---------- Information supplied

(** What a record adds to the result when it is put into the list.  Under
    an ordinary name its district is listed, with the counter of the
    record's window higher by one.  Under the name of a member of
    [Object.prototype] the record changes nothing: it is counted
    nowhere. *)
Lemma counters_with_record (pre post : list StationData) (item : StationData)
    (op op1 op0 : prototype) (s1 s0 : gmap (list N) counts) (d : jsstring) :
  calculateYearlyDistrictStats UTC strict startA endA startB endB
    (pre ++ item :: post) op = (Returns s1, op1) ->
  calculateYearlyDistrictStats UTC strict startA endA startB endB
    (pre ++ post) op = (Returns s0, op0) ->
  district_of item = Some d ->
  (d ∉ Object_prototype_keys ->
     is_Some (s1 !! d)
     /\ countA_of s1 d = countA_of s0 d + (if decide (window_of item = InA) then 1 else 0)
     /\ countB_of s1 d = countB_of s0 d + (if decide (window_of item = InB) then 1 else 0))
  /\ (d ∈ Object_prototype_keys -> s1 = s0).
Proof.
  intros Hs1 Hs0 Hd. split.
  - intros Hord. split.
    { rewrite (stats_entry _ _ _ _ d Hs1). rewrite decide_True; [by eexists|].
      split; [done|]. unfold mentioned. rewrite Exists_app, Exists_cons. tauto. }
    destruct (counters_of _ _ _ _ d Hs1 Hord) as [-> ->].
    destruct (counters_of _ _ _ _ d Hs0 Hord) as [-> ->].
    rewrite !tally_app, !tally_cons.
    split; case_decide as Hw.
    + rewrite bool_decide_eq_true_2 by done. lia.
    + rewrite bool_decide_eq_false_2 by (by intros [_ ?]). lia.
    + rewrite bool_decide_eq_true_2 by done. lia.
    + rewrite bool_decide_eq_false_2 by (by intros [_ ?]). lia.
  - intros Hin. apply map_eq. intros d'.
    rewrite (stats_entry _ _ _ _ d' Hs1), (stats_entry _ _ _ _ d' Hs0).
    destruct (decide (d' = d)) as [->|Hne].
    + rewrite !decide_False; [done| |]; by intros [? _].
    + assert (Hm : mentioned d' (pre ++ item :: post) <-> mentioned d' (pre ++ post)).
      { unfold mentioned. rewrite !Exists_app, Exists_cons.
        split; [|tauto]. intros [?|[?|?]]; [tauto| |tauto]. congruence. }
      rewrite !tally_app, !tally_cons.
      rewrite !bool_decide_eq_false_2 by (intros [? _]; congruence).
      repeat case_decide; try done; tauto.
Qed.

(** A record called "toString" is counted nowhere, whatever its date and
    wherever the windows lie: [stats["toString"]] is the function that
    [stats] inherits, no triple is made for the name, and the pass returns
    the empty statistics. *)
Lemma calculate_on_toString (date : value) :
  calculateYearlyDistrictStats UTC strict startA endA startB endB
    [mkStation (JSString (str "toString")) date] pristine
  = (Returns ∅, pristine).
Proof.
  destruct (calculate_spec [mkStation (JSString (str "toString")) date] pristine)
    as (stats & _ & -> & Hstats).
  assert (Hempty : stats = ∅).
  { apply map_eq. intros d. rewrite Hstats, lookup_empty.
    case_decide as H; [|done]. destruct H as [Hd Hm].
    apply Exists_cons in Hm as [Hm|Hm%Exists_nil]; [|done].
    injection Hm as <-. exfalso. apply Hd. set_solver. }
  subst stats.
  assert (Hop : taints [mkStation (JSString (str "toString")) date] pristine = pristine).
  { assert (Hm : ~ mentioned (str "__proto__")
                     [mkStation (JSString (str "toString")) date]).
    { intros [Hm|Hm%Exists_nil]%Exists_cons; [|done]. by injection Hm. }
    by rewrite taints_spec, !tally_not_mentioned. }
  rewrite Hop. unfold for_in. simpl. rewrite andb_false_r.
  by rewrite fmap_empty.
Qed.

(** C4.  A record whose date lies in window A and in window B is never
    counted under B: compared with the same pass without the record,
    countB is the same for every district, and so is the entry of every
    district but the record's.  Under an ordinary name the record is
    counted under A: its district is listed and its countA is higher by
    one.  Under the name of a member of [Object.prototype] it is counted
    under neither window: the pass returns what it returns without the
    record, and on a record called "toString" alone it returns the empty
    statistics, wherever the windows lie. *)
Theorem C4_window_A_takes_priority :
  (forall (pre post : list StationData) (item : StationData) (itemDate : Date)
          (op op1 op0 : prototype) (s1 s0 : gmap (list N) counts),
      rocToGregorian UTC (本次檢查 item) = Some itemDate ->
      date_ge itemDate startA = true -> date_le itemDate endA = true ->
      date_ge itemDate startB = true -> date_le itemDate endB = true ->
      calculateYearlyDistrictStats UTC strict startA endA startB endB
        (pre ++ item :: post) op = (Returns s1, op1) ->
      calculateYearlyDistrictStats UTC strict startA endA startB endB
        (pre ++ post) op = (Returns s0, op0) ->
      (forall d, countB_of s1 d = countB_of s0 d)
      /\ (forall d, district_of item = Some d -> d ∉ Object_prototype_keys ->
                    is_Some (s1 !! d) /\ countA_of s1 d = countA_of s0 d + 1)
      /\ (forall d, district_of item = Some d -> d ∈ Object_prototype_keys ->
                    s1 = s0)
      /\ (forall d, district_of item <> Some d -> s1 !! d = s0 !! d))
  /\ (forall date : value,
        calculateYearlyDistrictStats UTC strict startA endA startB endB
          [mkStation (JSString (str "toString")) date] pristine
        = (Returns ∅, pristine)).
Proof.
  split.
  - intros pre post item itemDate op op1 op0 s1 s0 Hdate HA1 HA2 _ _ Hs1 Hs0.
    assert (Hw : window_of item = InA).
    { unfold window_of. by rewrite Hdate, HA1, HA2. }
    assert (HB : forall d, tally InB d (pre ++ item :: post) = tally InB d (pre ++ post)).
    { intros d. rewrite !tally_app, tally_cons, Hw.
      rewrite bool_decide_eq_false_2 by (by intros [_ ?]). lia. }
    split; [|split; [|split]].
    + intros d. destruct (decide (d ∈ Object_prototype_keys)) as [Hd|Hd].
      * unfold countB_of.
        by rewrite (counters_of_builtin _ _ _ _ _ Hs1 Hd),
                   (counters_of_builtin _ _ _ _ _ Hs0 Hd).
      * destruct (counters_of _ _ _ _ d Hs1 Hd) as [_ ->].
        destruct (counters_of _ _ _ _ d Hs0 Hd) as [_ ->]. apply HB.
    + intros d Hd Hord.
      destruct (counters_with_record _ _ _ _ _ _ _ _ d Hs1 Hs0 Hd) as [H _].
      destruct (H Hord) as (Hin & HA & _). split; [done|].
      rewrite HA. by rewrite decide_True.
    + intros d Hd Hin.
      destruct (counters_with_record _ _ _ _ _ _ _ _ d Hs1 Hs0 Hd) as [_ H].
      by apply H.
    + intros d Hd.
      rewrite (stats_entry _ _ _ _ d Hs1), (stats_entry _ _ _ _ d Hs0).
      assert (Hm : mentioned d (pre ++ item :: post) <-> mentioned d (pre ++ post)).
      { unfold mentioned. rewrite !Exists_app, Exists_cons. naive_solver. }
      rewrite !tally_app, !tally_cons.
      rewrite !bool_decide_eq_false_2 by (by intros [? _]).
      repeat case_decide; try done; naive_solver.
  - apply calculate_on_toString.
Qed.
(** X17: on a non-empty input, run by the store, ImplicationsFor returns a
    nil error and exactly the implications of the rows whose (tag_id,
    value_id) is one of the pairs and whose two tags are in the tag table;
    each of them is among the implications Implications returns. *)
Theorem implicationsFor_selects (tx : database.Tx) (pair : TagValuePair)
        (rest : list TagValuePair) :
  database.ioError tx (fst (database.implicationsForQuery (pair :: rest))) = None ->
  database.ioError tx database.sqlImplications = None ->
  snd (database.ImplicationsFor tx (pair :: rest)) = None
  /\ (forall i,
         In i (fst (database.ImplicationsFor tx (pair :: rest)))
         <-> exists r t it,
             In r (database.implication tx)
             /\ (exists p, In p (pair :: rest)
                           /\ database.tag_id r = TagId p /\ database.value_id r = ValueId p)
             /\ database.findTag tx (database.tag_id r) = Some t
             /\ database.findTag tx (database.implied_tag_id r) = Some it
             /\ i = mkImplication t (valueRead tx (database.value_id r))
                                  it (valueRead tx (database.implied_value_id r)))
  /\ incl (fst (database.ImplicationsFor tx (pair :: rest)))
          (fst (database.Implications tx)).
Proof.
  intros Hfor Hall.
  assert (Hrun : database.ImplicationsFor tx (pair :: rest)
                 = (map database.readImplication
                        (database.select tx (fun r =>
                           existsb (fun p => N.eqb (database.tag_id r) (fst p)
                                             && N.eqb (database.value_id r) (snd p))
                                   (map (fun p => (TagId p, ValueId p)) (pair :: rest)))),
                    None)).
  { unfold database.ImplicationsFor. rewrite implicationsForQuery_text in *.
    cbn [fst] in Hfor. unfold database.Query. rewrite Hfor, prepare_for.
    rewrite parametersOf_length, Nat.eqb_refl, pairsOf_parametersOf.
    now rewrite readImplications_appends. }
  assert (Hchar : forall i,
             In i (fst (database.ImplicationsFor tx (pair :: rest)))
             <-> exists r t it,
                 In r (database.implication tx)
                 /\ (exists p, In p (pair :: rest)
                               /\ database.tag_id r = TagId p
                               /\ database.value_id r = ValueId p)
                 /\ database.findTag tx (database.tag_id r) = Some t
                 /\ database.findTag tx (database.implied_tag_id r) = Some it
                 /\ i = mkImplication t (valueRead tx (database.value_id r))
                                      it (valueRead tx (database.implied_value_id r))).
  { intros i. rewrite Hrun. cbn [fst]. rewrite in_map_iff. split.
    - intros (j & <- & Hj). apply select_In in Hj as (r & Hr & Hw & Hj).
      apply joinRow_In in Hj as (t & it & Ht & Hit & ->).
      apply existsb_exists in Hw as (xy & Hxy & Heq).
      apply in_map_iff in Hxy as (p & <- & Hp).
      apply andb_true_iff in Heq as [H1 H2]. apply N.eqb_eq in H1, H2. cbn [fst snd] in *.
      exists r, t, it. repeat split; eauto.
    - intros (r & t & it & Hr & (p & Hp & H1 & H2) & Ht & Hit & ->).
      exists (database.mkJoined t (database.findValue tx (database.value_id r))
                                it (database.findValue tx (database.implied_value_id r))).
      split; [reflexivity|]. apply select_In. exists r.
      split; [assumption|]. split.
      + apply existsb_exists. exists (TagId p, ValueId p).
        split; [apply in_map_iff; exists p; split; [reflexivity | assumption]|].
        cbn [fst snd]. now rewrite H1, H2, !N.eqb_refl.
      + apply joinRow_In. eauto. }
  split; [now rewrite Hrun|]. split; [exact Hchar|].
  intros i Hi. apply Hchar in Hi as (r & t & it & Hr & _ & Ht & Hit & ->).
  apply Implications_In; [exact Hall|]. exists r, t, it. auto.
Qed.
(** * FaultTolerantHdfsAccessor: retry decoration of an HDFS accessor

  A shallow embedding of [FaultTolerantHdfsAccessor.go].  Every method of
  the accessor is a [for { ... }] loop around one call of the wrapped
  accessor; the loop talks to three collaborators that live in other
  files of the repository (the wrapped [HdfsAccessor], the [RetryPolicy]
  with its per-call [Op], and the error classifier).  The methods are
  therefore modelled as interaction trees over the calls they make, and
  the collaborators as an environment that answers those calls. *)

From ITree Require Import ITree ITreeFacts.
From Paco Require Import paco.
From Stdlib Require Import List String Ascii NArith ZArith Lia Bool Arith.
Import ITreeNotations ListNotations.
Local Open Scope itree_scope.
Local Open Scope string_scope.
Local Open Scope list_scope.

Set Implicit Arguments.
Set Warnings "-register-all".

(* ===================================================================== *)
(** * Data model *)
(* ===================================================================== *)

(** Opaque payloads, references and the error classifier: everything the
  accessor receives from other files of the repository and only passes
  along.  [Attrs] is the metadata struct, [Err] the non-nil values of Go's
  [error] interface, [AccessorRef] a value of the [HdfsAccessor]
  interface, [PolicyPtr] a [*RetryPolicy], [OpPtr] the [*Op] that
  [StartOperation] hands out; the three stream types are the handles
  produced by implementations other than the fault-tolerant wrappers.
  [IsSuccessOrBenignError] is the classifier, a pure predicate on error
  values ([None] is Go's [nil]). *)
Class Collaborators : Type := {
  Attrs : Type;
  Err : Type;
  AccessorRef : Type;
  PolicyPtr : Type;
  OpPtr : Type;
  RawReader : Type;
  RawWriter : Type;
  RawRandomReader : Type;
  IsSuccessOrBenignError : option Err -> bool
}.

Section DataModel.

Context `{Collaborators}.

(** Go's [error]: [None] is [nil]. *)
Definition error : Type := option Err.

(** [os.FileMode] is a [uint32]; the accessor only passes it along. *)
Definition FileMode : Type := N.

(** The struct of the source. *)
Record FaultTolerantHdfsAccessor : Type := NewFaultTolerantHdfsAccessor {
  Impl : AccessorRef;
  RetryPolicy : PolicyPtr
}.

(** Modelled from the spec: the struct [FaultTolerantHdfsReader] is
  declared in another file of the repository.  The spec lists its state as
  the file path, the current raw stream, the count of bytes already
  delivered, the accessor used to reopen and the retry policy. *)
Record FaultTolerantHdfsReader (Reader : Type) : Type := MkFaultTolerantHdfsReader {
  rd_Path : string;
  rd_Impl : Reader;
  rd_HdfsAccessor : AccessorRef;
  rd_RetryPolicy : PolicyPtr;
  rd_Offset : Z
}.

(** Values of the [HdfsReader] interface: [nil], a reader of another
  implementation, or the fault-tolerant wrapper. *)
Inductive HdfsReader : Type :=
| ReaderNil
| ReaderOther (r : RawReader)
| ReaderFaultTolerant (r : FaultTolerantHdfsReader HdfsReader).

(** Modelled from the spec: the constructor [NewFaultTolerantHdfsReader] is
  defined in another file of the repository.  It receives the path, the
  raw stream, the accessor and the policy, in the order the source passes
  them, and the reader it builds starts at logical offset 0. *)
Definition NewFaultTolerantHdfsReader (path : string) (impl : HdfsReader)
    (hdfsAccessor : AccessorRef) (retryPolicy : PolicyPtr) : HdfsReader :=
  ReaderFaultTolerant
    {| rd_Path := path; rd_Impl := impl; rd_HdfsAccessor := hdfsAccessor;
       rd_RetryPolicy := retryPolicy; rd_Offset := 0 |}.

(** Modelled from the spec: the struct [FaultTolerantHdfsWriter] is
  declared in another file of the repository.  The source builds it with
  the single field [Impl], and the spec says it holds only the raw stream,
  neither path nor policy. *)
Record FaultTolerantHdfsWriter (Writer : Type) : Type := MkFaultTolerantHdfsWriter {
  wr_Impl : Writer
}.

(** Values of the [HdfsWriter] interface: [nil], a writer of another
  implementation, or the fault-tolerant wrapper. *)
Inductive HdfsWriter : Type :=
| WriterNil
| WriterOther (w : RawWriter)
| WriterFaultTolerant (w : FaultTolerantHdfsWriter HdfsWriter).

(** Values of the [RandomAccessHdfsReader] interface; [None] is [nil]. *)
Definition RandomAccessHdfsReader : Type := option RawRandomReader.

(** The variadic arguments handed to [ShouldRetry] after the format. *)
Inductive FmtArg : Type :=
| ArgString (s : string)
| ArgMode (m : FileMode)
| ArgError (e : error).

(** ** Calls that leave the accessor

    One event per method of the wrapped accessor, plus the two methods
    of the retry machinery.  Each event carries its receiver. *)
Variant hdfsE : Type -> Type :=
| StartOperation (p : PolicyPtr) : hdfsE OpPtr
| ShouldRetry (op : OpPtr) (message : string) (args : list FmtArg) : hdfsE bool
| ImplEnsureConnected (a : AccessorRef) : hdfsE error
| ImplOpenRead (a : AccessorRef) (path : string) : hdfsE (HdfsReader * error)
| ImplOpenReadForRandomAccess (a : AccessorRef) (path : string)
    : hdfsE (RandomAccessHdfsReader * N * error)
| ImplOpenWrite (a : AccessorRef) (path : string) : hdfsE (HdfsWriter * error)
| ImplReadDir (a : AccessorRef) (path : string) : hdfsE (list Attrs * error)
| ImplStat (a : AccessorRef) (path : string) : hdfsE (Attrs * error)
| ImplMkdir (a : AccessorRef) (path : string) (mode : FileMode) : hdfsE error.

(** Go's [a || f()] where [f] has effects: [f] runs only when [a] is
    false. *)
Definition orElse (a : bool) (f : itree hdfsE bool) : itree hdfsE bool :=
  if a then Ret true else f.

(** [!op.ShouldRetry(message, args...)] *)
Definition notShouldRetry (op : OpPtr) (message : string) (args : list FmtArg)
    : itree hdfsE bool :=
  ITree.map negb (ITree.trigger (ShouldRetry op message args)).

(** ** The seven methods

    The body of each [for] loop is one iteration: [inr v] is [return v],
    [inl tt] falls off the end of the body and loops. *)

Definition EnsureConnected (this : FaultTolerantHdfsAccessor) : itree hdfsE error :=
  op <- ITree.trigger (StartOperation (RetryPolicy this)) ;;
  ITree.iter (fun _ : unit =>
    err <- ITree.trigger (ImplEnsureConnected (Impl this)) ;;
    stop <- orElse (IsSuccessOrBenignError err)
              (notShouldRetry op "Connect: %s" [ArgError err]) ;;
    if stop then Ret (inr err) else Ret (inl tt)) tt.

Definition OpenRead (this : FaultTolerantHdfsAccessor) (path : string)
    : itree hdfsE (HdfsReader * error) :=
  op <- ITree.trigger (StartOperation (RetryPolicy this)) ;;
  ITree.iter (fun _ : unit =>
    '(result, err) <- ITree.trigger (ImplOpenRead (Impl this) path) ;;
    match err with
    | None =>
        Ret (inr (NewFaultTolerantHdfsReader path result (Impl this) (RetryPolicy this),
                  None))
    | Some _ =>
        stop <- orElse (IsSuccessOrBenignError err)
                  (notShouldRetry op "[%s] OpenRead: %s" [ArgString path; ArgError err]) ;;
        if stop then Ret (inr (ReaderNil, err)) else Ret (inl tt)
    end) tt.

Definition OpenReadForRandomAccess (this : FaultTolerantHdfsAccessor) (path : string)
    : itree hdfsE (RandomAccessHdfsReader * N * error) :=
  op <- ITree.trigger (StartOperation (RetryPolicy this)) ;;
  ITree.iter (fun _ : unit =>
    '(reader, size, err) <- ITree.trigger (ImplOpenReadForRandomAccess (Impl this) path) ;;
    match err with
    | None => Ret (inr (reader, size, None))
    | Some _ =>
        stop <- orElse (IsSuccessOrBenignError err)
                  (notShouldRetry op "[%s] OpenReadForRandomAccess: %s"
                     [ArgString path; ArgError err]) ;;
        if stop then Ret (inr (None, 0%N, err)) else Ret (inl tt)
    end) tt.

Definition OpenWrite (this : FaultTolerantHdfsAccessor) (path : string)
    : itree hdfsE (HdfsWriter * error) :=
  op <- ITree.trigger (StartOperation (RetryPolicy this)) ;;
  ITree.iter (fun _ : unit =>
    '(result, err) <- ITree.trigger (ImplOpenWrite (Impl this) path) ;;
    match err with
    | None =>
        Ret (inr (WriterFaultTolerant {| wr_Impl := result |}, None))
    | Some _ =>
        stop <- orElse (IsSuccessOrBenignError err)
                  (notShouldRetry op "[%s] OpenWrite: %s" [ArgString path; ArgError err]) ;;
        if stop then Ret (inr (WriterNil, err)) else Ret (inl tt)
    end) tt.

Definition ReadDir (this : FaultTolerantHdfsAccessor) (path : string)
    : itree hdfsE (list Attrs * error) :=
  op <- ITree.trigger (StartOperation (RetryPolicy this)) ;;
  ITree.iter (fun _ : unit =>
    '(result, err) <- ITree.trigger (ImplReadDir (Impl this) path) ;;
    stop <- orElse (IsSuccessOrBenignError err)
              (notShouldRetry op "[%s] ReadDir: %s" [ArgString path; ArgError err]) ;;
    if stop then Ret (inr (result, err)) else Ret (inl tt)) tt.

--------------------

§ Work to be completed: Retype the entries exactly from the first line, stopping after the line with "nowhere. *)".

§ Output below:
(** What a record adds to the result when it is put into the list.  Under
    an ordinary name its district is listed, with the counter of the
    record's window higher by one.  Under the name of a member of
    [Object.prototype] the record changes nothing: it is counted
    nowhere. *)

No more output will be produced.